_PROBLEM STATEMENT_: Return, exactly as written, every line from the first line of the data below through the line that contains "are a parameter;".

_DATA_:
(* ===== verification/TokenGenerate.v ===== *)
(** GenerateConnectToken of token.go, with GenerateKey, generateNonce and
    RandomBytes of crypto.go. Random bytes come from the operating system and
    are a parameter; the wall clock is an argument. *)

From S2P Require Import Prelude Constants Buffer Address AddressString Crypto SampleCrypto Token.
From Stdlib Require Import(notations) Strings.String.

(** crypto/rand: what the k-th call of Read puts into a slice of n bytes, [None]
    for an error. The state is the number of calls so far. *)
Class Rand := randRead : nat → nat → option (list byte).
(** The documentation of crypto/rand: Read fills the whole slice and never
    returns an error. *)
Class RandLaws (R : Rand) : Prop :=
  randRead_fills k n : ∃ bs, randRead k n = Some bs ∧ length bs = n.

Inductive generateError :=
| ErrNumServerAddresses
| ErrServerAddressesMismatch
| ErrPrivateKeyLength
| ErrUserDataLength
| ErrParse (err : addressError)
| ErrEncrypt.

Section random.
Context {R : Rand}.
(** RandomBytes panics when rand.Read fails. *)
Definition RandomBytes (n : nat) : M nat (list byte) := λ k,
  bs ← randRead k n; Some (bs, S k).
Definition GenerateKey : M nat (list byte) := RandomBytes KeyBytes.
Definition generateNonce : M nat (list byte) := RandomBytes connectTokenNonceBytes.
End random.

_SOLUTION_:
(* ===== verification/TokenGenerate.v ===== *)
(** GenerateConnectToken of token.go, with GenerateKey, generateNonce and
    RandomBytes of crypto.go. Random bytes come from the operating system and
    are a parameter; the wall clock is an argument. *)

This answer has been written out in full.